The regulator laid out the guidance on payment deferrals as part of its expectations for how customers of general insurance and pure protection contracts are treated during the crisis.
These include measures such as re-assessing the risk profile of the consumer, considering other products and potentially revising the cover, and waiving any cancellation and change fees.
The FCA is accelerating its consultation on this and the guidance will come into force by 13 May.
The payment deferral would allow policyholders to maintain cover without making payments or being considered in arrears.
Mortgage Solutions revealed last month that LV= was the first protection insurer to publicly allow such a payment holiday for its customers.
In its guidance, the FCA said: “Where a customer wishes to receive a payment deferral, a firm should grant it unless the firm determines (acting reasonably) that it is obviously not in the customer’s interests to do so.
“We expect that the payment deferral period, which can be rolling, should be granted for a minimum of one month and up to three months.
“Customers should be able to request a payment deferral at any point after the guidance comes into force for a period of three months.”
The regulator added that there is no expectation under this guidance that the firm enquires with customers to determine if the request is connected with coronavirus.
No charges or fees
The FCA emphasised that it did not expect a customer to be liable to pay any charge or fee in connection with the granting of a payment deferral under this guidance.
And where a payment deferral has been granted it would not expect anyone such as a broker or debt collector acting under recourse arrangements to seek payment from the customer until the payment deferral period has ended.
Missed payments without deferral being agreed due to firms’ operational difficulties should not result in a worsening of customer credit profiles and any issues as a result should be corrected by working with credit reference agencies.

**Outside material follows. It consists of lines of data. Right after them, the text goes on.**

(* ===== verification/RootListenersSpec.v ===== *)
(** * Theorems about root listeners

    Registration installs each listener once and can be undone; a registration that fails
    undoes itself; in every reachable state a target has at most one listener of the module
    for an event and phase; and the flags and priorities of listeners are in range. *)
From S2P Require Import Prelude JsValue DomHost DomTree DomTreeSpec Events ListenerRegistry RootListeners.

Definition captureOf (o : listenerOptions) : bool :=
  match o with CaptureOption c | ObjectOptions c _ => c end.

(** The documented behaviour of event targets: the methods of a node do not change and its
    properties can be read; [registered] are the module's listeners on a node, with type and
    phase. Adding a new listener appends it or throws without effect; removing takes out the
    listener of the type and phase; other nodes are left alone. *)
Class EventTargetLaws {Node D : Type} `{!Host Node D} `{!EventHost Node D}
    (registered : D -> Node -> list (string * N * bool)) : Prop := {
  el_add_method d d' n : hasAddEventListener d n = hasAddEventListener d' n;
  el_remove_method d d' n : hasRemoveEventListener d n = hasRemoveEventListener d' n;
  el_reads d n p : exists v, readProperty d n p = Ok v;
  el_add n e l o d : (e, l, captureOf o) ∉ registered d n ->
    let '(r, d') := callAddEventListener n e l o d in
    registered d' n = registered d n ++ (match r with Ok _ => [(e, l, captureOf o)] | Throw _ => [] end)
    /\ forall m, m <> n -> registered d' m = registered d m;
  el_remove n e l o d : exists d', callRemoveEventListener n e l o d = (Ok tt, d')
    /\ registered d' n = List.filter (fun x => negb (bool_decide (x = (e, l, captureOf o)))) (registered d n)
    /\ forall m, m <> n -> registered d' m = registered d m }.

(** ** Keys *)

Lemma string_app_inj_r (a b s : string) : a +:+ s = b +:+ s -> a = b.
Proof.
  intros H. assert (Hl : String.length a = String.length b).
  { apply (f_equal String.length) in H. rewrite !string_app_length in H. lia. }
  revert b H Hl. induction a as [|x a IH]; intros [|y b] H Hl; try done.
  injection H as -> H. f_equal. apply IH; [exact H|]. simpl in Hl. lia.
Qed.

(** The last two characters of a key tell its phase. *)
Lemma listenerSetKey_phase e e' : getListenerSetKey e true <> getListenerSetKey e' false.
Proof.
  intros H. apply (f_equal String.list_ascii_of_string) in H. unfold getListenerSetKey in H.
  rewrite !list_ascii_app in H.
  change (String.list_ascii_of_string "__" ++ String.list_ascii_of_string "capture")
    with (String.list_ascii_of_string "__captu" ++ String.list_ascii_of_string "re") in H.
  change (String.list_ascii_of_string "__" ++ String.list_ascii_of_string "bubble")
    with (String.list_ascii_of_string "__bubb" ++ String.list_ascii_of_string "le") in H.
  rewrite !app_assoc in H. by apply app_inj_2 in H as [_ H].
Qed.

Lemma listenerSetKey_inj e c e' c' : getListenerSetKey e c = getListenerSetKey e' c' -> e = e' /\ c = c'.
Proof.
  destruct c, c'; intros H; try (by apply listenerSetKey_phase in H);
    try (by symmetry in H; apply listenerSetKey_phase in H); (split; [|done]); by apply string_app_inj_r in H.
Qed.

(** ** What an installation adds *)

Section Laws.
Context {Node D : Type} `{!EqDecision Node} `{!Countable Node} `{!Host Node D} `{!EventHost Node D}.
Context (registered : D -> Node -> list (string * N * bool)) {laws : EventTargetLaws registered}.
Implicit Types (n m : Node) (rs : list (listenerRecord (Node := Node))) (T : list Node).

Abbreviation World := (eventWorld (Node := Node) (D := D)).
Implicit Types (w : World).

Definition reg w n : list (string * N * bool) := registered (ew_host w) n.
Definition keysOf w n : gset string := default ∅ (eventHandlers (ew_targets w) !! n).
Definition marksOf w n : option value := listeningMarkers (ew_targets w) !! n.

Definition entryOf (r : listenerRecord (Node := Node)) : string * N * bool :=
  (lr_domEventName r, lr_listener r, lr_isCapturePhaseListener r).
Definition onTarget n rs := List.filter (fun r => bool_decide (lr_target r = n)) rs.
Definition entriesAt rs n : list (string * N * bool) := map entryOf (onTarget n rs).
Definition keysAt rs n : gset string := list_to_set (map lr_listenerSetKey (onTarget n rs)).

(** A record says the truth about its listener, whose wrapper is kept. *)
Record recordOk (shells : gmap N (wrapperRecord Node)) (r : listenerRecord (Node := Node)) : Prop := {
  rk_key : lr_listenerSetKey r = getListenerSetKey (lr_domEventName r) (lr_isCapturePhaseListener r);
  rk_capture : captureOf (lr_listenerOptions r) = lr_isCapturePhaseListener r;
  rk_flags : lr_eventSystemFlags r = phaseFlags (lr_isCapturePhaseListener r)
             \/ lr_eventSystemFlags r = IS_NON_DELEGATED /\ lr_isCapturePhaseListener r = false;
  rk_shell : exists wr, shells !! lr_listener r = Some wr
    /\ createEventListenerWrapperRecordWithPriority (lr_target r) (lr_domEventName r) (lr_eventSystemFlags r) None = Ok wr }.

(** [w'] is [w] with the listeners [rs] added, on the targets [T] only. *)
Record extends T w rs w' : Prop := {
  ex_registered n : reg w' n = reg w n ++ entriesAt rs n;
  ex_keys n : keysOf w' n = keysOf w n ∪ keysAt rs n;
  ex_new n : keysAt rs n ## keysOf w n;
  ex_had n : is_Some (eventHandlers (ew_targets w) !! n) -> is_Some (eventHandlers (ew_targets w') !! n);
  ex_outside n : n ∉ T -> eventHandlers (ew_targets w') !! n = eventHandlers (ew_targets w) !! n
                          /\ marksOf w' n = marksOf w n;
  ex_records : nextRegistration w' = nextRegistration w
    /\ rootListenerRegistrationPayloads w' = rootListenerRegistrationPayloads w
    /\ rootListenerCleanupRecords w' = rootListenerCleanupRecords w;
  ex_next : (nextListener w <= nextListener w')%N;
  ex_fresh : Forall (fun r => (nextListener w <= lr_listener r < nextListener w')%N /\ lr_target r ∈ T) rs;
  ex_nodup : NoDup (map lr_listener rs);
  ex_keys_nodup : NoDup (map (fun r => (lr_target r, lr_listenerSetKey r)) rs);
  ex_ok : Forall (recordOk (listenerShells w')) rs;
  ex_shells i wr : listenerShells w !! i = Some wr -> (i < nextListener w)%N -> listenerShells w' !! i = Some wr }.

Lemma onTarget_app n rs1 rs2 : onTarget n (rs1 ++ rs2) = onTarget n rs1 ++ onTarget n rs2.
Proof. apply List.filter_app. Qed.
Lemma entriesAt_app rs1 rs2 n : entriesAt (rs1 ++ rs2) n = entriesAt rs1 n ++ entriesAt rs2 n.
Proof. unfold entriesAt. by rewrite onTarget_app, map_app. Qed.
Lemma keysAt_app rs1 rs2 n : keysAt (rs1 ++ rs2) n = keysAt rs1 n ∪ keysAt rs2 n.
Proof. unfold keysAt. by rewrite onTarget_app, map_app, list_to_set_app_L. Qed.

Lemma elem_onTarget n r rs : r ∈ onTarget n rs <-> r ∈ rs /\ lr_target r = n.
Proof. unfold onTarget. rewrite !list_elem_of_In, List.filter_In, bool_decide_eq_true. done. Qed.
Lemma elem_keysAt k n rs : k ∈ keysAt rs n <-> exists r, r ∈ rs /\ lr_target r = n /\ lr_listenerSetKey r = k.
Proof.
  unfold keysAt. rewrite elem_of_list_to_set, list_elem_of_fmap. split.
  - intros (r & -> & [H1 H2]%elem_onTarget). by exists r.
  - intros (r & H1 & H2 & <-). exists r. split; [done|]. by apply elem_onTarget.
Qed.

Lemma recordOk_mono w w' r :
  (forall i wr, listenerShells w !! i = Some wr -> (i < nextListener w)%N -> listenerShells w' !! i = Some wr) ->
  (lr_listener r < nextListener w)%N -> recordOk (listenerShells w) r -> recordOk (listenerShells w') r.
Proof. intros H Hl [H1 H2 H3 (wr & H4 & H5)]. split; try done. exists wr. split; [by apply H|done]. Qed.
(* ===== verification/EventDemo.v ===== *)
(** * Root listeners at concrete inputs

    The node 0 is a document, every other node is one of its elements. A target may refuse
    to take more than a limit of listeners. *)
From S2P Require Import Prelude JsValue DomHost DomTree HydrationDemo Events ListenerRegistry RootListeners RootListenersSpec ListenersInvariant.

(** The listeners of each node. *)
Record targets : Type := mkTargetLists { listsOf : gmap nat (list (string * N * bool)) }.
Definition listenersOn (d : targets) (n : nat) : list (string * N * bool) := default [] (listsOf d !! n).
Definition setListeners (n : nat) (l : list (string * N * bool)) (d : targets) : targets :=
  mkTargetLists (<[n := l]> (listsOf d)).

#[export] Instance documentHost : Host nat targets :=
  readingHost (fun _ n name => if bool_decide (name = "nodeType") then nodeTypeValue (if decide (n = 0) then 9 else 1) else VUndef)
    (fun _ _ _ => VNull) (fun _ n => if decide (n = 0) then None else Some 0).

Definition listeningHost (limit : option nat) : EventHost nat targets := {|
  hasAddEventListener _ _ := true;
  hasRemoveEventListener _ _ := true;
  callAddEventListener n e l o d :=
    if match limit with Some k => (k <=? length (listenersOn d n))%nat | None => false end
    then (hostError "too many listeners", d)
    else (Ok tt, if decide ((e, l, captureOf o) ∈ listenersOn d n) then d
                 else setListeners n (listenersOn d n ++ [(e, l, captureOf o)]) d);
  callRemoveEventListener n e l o d :=
    (Ok tt, setListeners n (List.filter (fun x => negb (bool_decide (x = (e, l, captureOf o)))) (listenersOn d n)) d);
  registrationsLength d n := Some (length (listenersOn d n)) |}.

Lemma listeners_set n m l d : listenersOn (setListeners n l d) m = if decide (m = n) then l else listenersOn d m.
Proof.
  unfold listenersOn, setListeners. simpl. case_decide as H; [by rewrite H, lookup_insert_eq|by rewrite lookup_insert_ne].
Qed.

#[export] Instance listening_laws limit : EventTargetLaws (EventHost0 := listeningHost limit) listenersOn.
Proof.
  split; try done.
  - intros d n p. by eexists.
  - intros n e l o d Hnew. cbn [callAddEventListener listeningHost].
    destruct (match limit with Some k => _ | None => _ end); cbn beta iota; [split; [by rewrite app_nil_r|done]|].
    rewrite decide_False by done. split; [|intros m Hm]; rewrite listeners_set.
    + by rewrite decide_True.
    + by rewrite decide_False.
  - intros n e l o d. eexists. split; [reflexivity|]. split; [|intros m Hm]; rewrite listeners_set.
    + by rewrite decide_True.
    + by rewrite decide_False.
Qed.

Definition nothing : eventWorld (Node := nat) (D := targets) := noListeners (mkTargetLists ∅).

Lemma nothing_made : madeOk listenersOn nothing.
Proof. intros n x Hx. by apply not_elem_of_nil in Hx. Qed.

(** ** A failing registration, and one that succeeds *)

Definition limited := registerRootListenersForPrivateRoot (EventHost0 := listeningHost (Some 3)) (inr 1) None nothing.

Lemma failed_registration_restores_witness :
  fst limited = hostError "too many listeners" /\ restored listenersOn nothing (snd limited)
  /\ exists id w, registerRootListenersForPrivateRoot (EventHost0 := listeningHost None) (inr 1) None nothing = (Ok (Some id), w).
Proof.
  assert (E : fst limited = hostError "too many listeners") by (vm_compute; reflexivity).
  split; [exact E|]. split.
  - apply (failed_registration_restores listenersOn (laws := listening_laws (Some 3)) None nothing nothing_made) with (target := inr 1)
      (e := HostError "too many listeners").
    change (limited = (hostError "too many listeners", snd limited)). rewrite <- E. apply surjective_pairing.
  - apply (failed_registration_restores listenersOn (laws := listening_laws None) None nothing nothing_made) with (doc := Some 0).
    + intros n e l o d. reflexivity.
    + reflexivity.
    + intros m _. split; reflexivity.
Defined.

(** ** Two roots in one document *)

Section TwoRoots.
#[local] Instance unlimited : EventHost nat targets := listeningHost None.

Definition oneRoot := snd (registerRootListenersForPrivateRoot (inr 1) None nothing).
Definition twoRoots := snd (registerRootListenersForPrivateRoot (inr 2) None oneRoot).
Definition firstReverted := snd (revertRootListenersForPrivateRoot (Some 0%N) twoRoots).

Lemma register_revert_roundtrip_witness :
  exists p, rootListenerRegistrationPayloads oneRoot !! 0%N = Some p
  /\ map (fun r => (lr_domEventName r, lr_isCapturePhaseListener r)) (rp_installedListeners p)
     = supportedListeners ++ [("selectionchange", false)]
  /\ exists cleanup w2, revertRootListenersForPrivateRoot (Some 0%N) oneRoot = (Ok cleanup, w2)
       /\ ew_targets w2 = ew_targets nothing.
Proof.
  assert (E : fst (registerRootListenersForPrivateRoot (inr 1) None nothing) = Ok (Some 0%N)) by (vm_compute; reflexivity).
  assert (E' : registerRootListenersForPrivateRoot (inr 1) None nothing = (Ok (Some 0%N), oneRoot))
    by (rewrite <- E; apply surjective_pairing).
  destruct (register_revert_roundtrip listenersOn 1 None nothing 0%N oneRoot nothing_made E')
    as (doc & p & Hdoc & Hp & _ & _ & _ & _ & Hph & c & w2 & Hrev & _ & Ht & _).
  injection Hdoc as <-. exists p. split; [exact Hp|]. split; [exact (Hph eq_refl)|]. exists c, w2. split; [exact Hrev|exact Ht].
Defined.

Lemma twoRoots_reachable : rtc listenerStep nothing twoRoots.
Proof.
  eapply rtc_l; [apply (listen_register nothing (inr 1) None)|].
  eapply rtc_l; [apply (listen_register oneRoot (inr 2) None)|constructor].
Qed.

Lemma no_listeners n : listenersOn (mkTargetLists ∅) n = [].
Proof. done. Qed.

Lemma twoRoots_click : getListenerSetKey "click" true ∈ keysOf twoRoots 2.
Proof.
  assert (E : mapset.mapset_car (keysOf twoRoots 2) !! getListenerSetKey "click" true = Some tt) by (vm_compute; reflexivity).
  exact E.
Qed.
Lemma twoRoots_second : is_Some (rootListenerRegistrationPayloads twoRoots !! 1%N).
Proof.
  assert (E : isSome (rootListenerRegistrationPayloads twoRoots !! 1%N) = true) by (vm_compute; reflexivity).
  destruct (rootListenerRegistrationPayloads twoRoots !! 1%N) as [p|]; [exists p; reflexivity|discriminate].
Qed.

Lemma listeners_agree_witness :
  (exists l, ("click", l, true) ∈ listenersOn (ew_host twoRoots) 2) /\ is_Some (rootListenerRegistrationPayloads twoRoots !! 1%N).
Proof.
  destruct (listeners_agree listenersOn (mkTargetLists ∅) twoRoots no_listeners twoRoots_reachable) as (H & _).
  split; [|exact twoRoots_second].
  exact (proj2 (H 2 "click" true) twoRoots_click).
Defined.

Lemma listener_flags_bounds_witness :
  exists rec w', listenToNativeEventRecord "click" true 1 None nothing = (Ok (Some rec), w') /\ (lr_eventSystemFlags rec < 32)%N.
Proof.
  destruct (listenToNativeEventRecord "click" true 1 None nothing) as [[[rec|]|e] w'] eqn:E;
    try (exfalso; vm_compute in E; congruence).
  exists rec, w'. split; [reflexivity|].
  exact (proj1 (proj2 (listener_flags_bounds listenersOn) nothing "click" true 1 None rec w' nothing_made (or_introl E))).
Defined.

(** The document's listener for selectionchange belongs to the first registration alone:
    reverting it leaves the second root, which is still registered, without it and without
    the document's mark. *)
Theorem revert_strands_shared_document :
  (exists p, rootListenerRegistrationPayloads firstReverted !! 1%N = Some p /\ rp_active p = true)
  /\ getListenerSetKey "selectionchange" false ∉ keysOf firstReverted 0
  /\ listenersOn (ew_host firstReverted) 0 = []
  /\ hasListeningMarker (ew_targets twoRoots) (Some 0) = true
  /\ hasListeningMarker (ew_targets firstReverted) (Some 0) = false.
Proof.
  assert (E1 : (rp_active <$> rootListenerRegistrationPayloads firstReverted !! 1%N) = Some true) by (vm_compute; reflexivity).
  assert (E2 : mapset.mapset_car (keysOf firstReverted 0) !! getListenerSetKey "selectionchange" false = None)
    by (vm_compute; reflexivity).
  split; [|split; [intros H; pose proof (eq_trans (eq_sym E2) H); discriminate|split; [|split]; vm_compute; reflexivity]].
  apply fmap_Some_1 in E1 as (p & Hp & Ha). exists p. split; [exact Hp|symmetry; exact Ha].
Qed.
End TwoRoots.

Firms should also ensure no default or arrears charges are levied in relation to payments missed in these circumstances.
Where a payment deferral is not considered appropriate, firms should without unreasonable delay, offer other ways to provide temporary relief, and these can be more favourable.
The FCA also suggested insurers should be re-assessing the risk profile of the consumer as some customers will have a risk profile that has changed because of coronavirus.
“For example, some motor insurance customers might not be using their vehicle at all or might no longer be using it for business purposes, and customers could potentially be offered materially lower premiums,” it said.
And firms should consider whether there are other products they can offer which would better meet the customer’s needs and revise the cover accordingly.
“It might be that a customer has revised their demands and needs as a consequence of coronavirus,” the FCA continued.
“For example, a motor insurance customer might no longer need associated add on cover such as legal expense insurance, key cover or other products, or a business may not need certain cover for a period of time.”
It added: “We generally do not expect firms to increase premiums as a result of any reassessment and this is very unlikely to meet our expectations.”